Das Frauenvolksbegehren 2.0
Im Text wurden nur einige Probleme und Benachteiligungen, mit denen Frauen 2018 immer noch konfrontiert sind, angesprochen. Das Frauenvolksbegehren 2.0 thematisiert diese und noch weitere Diskriminierungen, die in einer modernen Gesellschaft eigentlich schon längst nichts mehr verloren haben.

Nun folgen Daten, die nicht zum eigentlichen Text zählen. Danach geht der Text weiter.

(** * Mafia Duel: the client-side commitment service and the last-event panel

    A shallow embedding of
    - [zkActionService.ts] in its two revisions (Poseidon and SHA-256):
      [zkCommit], [zkVerify], [sha256Commitment], [loadAll], [saveAll],
      [getStoredCommitment], [targetLabel];
    - the [MafiaError] tables of the two generated [bindings.ts] revisions;
    - the [LastEvent] panel of [MafiaDuelGame.tsx] in its plaintext and its
      commit-reveal revision.

    JavaScript values are modelled as follows.  A [bigint] is a [Z].  A
    [number] that the code keeps, compares or stores is an integral Number
    and is a [Z]; where a function receives a [number] from outside and
    converts it ([BigInt(target)], [target >>> 0]) the argument has type
    [number], which also covers fractions, NaN and the infinities.  A string
    is a [string]; non-ASCII literals are their UTF-8 bytes, and the strings
    the code slices (addresses) are ASCII.  A computation that may throw (or
    a promise that may reject) returns a [completion].

    What the platform provides is a parameter: [poseidon2] of poseidon-lite,
    [crypto.subtle.digest] and [String.prototype.toLowerCase] are section
    variables, the random bytes and the clock are arguments, and
    [localStorage] is the item under [STORAGE_KEY], passed in and out.
    [Sha256Revision.webcrypto_digest] is the digest of a browser that has
    Web Crypto: SHA-256 as FIPS 180-4 defines it. *)

From Stdlib Require Import ZArith List String Ascii Bool Lia Arith.
From Stdlib Require Import DecimalString.
Import ListNotations.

Insgesamt umfasst der Forderungskatalog des Frauenvolksbegehrens neun Schwerpunkte, wie Armut, Machtverteilung oder Gewalt an Frauen. Dadurch wird deutlich, dass sich geschlechterspezifische Ungleichheiten und abwertendes, sowie respektloses Verhalten in vielen unterschiedlichen Lebensbereichen und Situationen zeigen. Dabei sind diese Ungleichheiten und Diskriminierungen, sowie strukturellen Benachteiligungen manchmal direkt sichtbar, manchmal aber werden sie unbewusst reproduziert und hingenommen. Genau aus diesem Grund ist das Frauenvolksbegehren 2.0 heute relevanter denn je. Und genau aus diesem Grund ist vor allem wichtig, dass möglichst viele Personen mit ihrer Unterschrift ein Zeichen setzen. Denn Gleichberechtigung der Geschlechter ist noch nicht erreicht und muss Stück für Stück erkämpft werden!
Wie – Wann und Wo
Die Unterstützungsfrist des Frauenvolksbegehrens 2.0 startete am Montag, 12. Februar und endet am 12. März 2018. Unterschreiben kannst du entweder digital mit der Bürgerkarte oder der digitalen Signatur, oder an allen Gemeindeämtern in ganz Österreich. Die Unterstützungserklärungen werden benötigt, damit ein Volksbegehren im Nationalrat behandelt wird. Dafür werden im Unterstützungszeitraum 8.401 Unterschriften benötigt. Danach wird die Eintragungswoche, in der das tatsächliche Volksbegehren unterschrieben werden kann, festgelegt. Die Unterstützungserklärungen der Eintragungswoche werden jedoch hinzu gerechnet.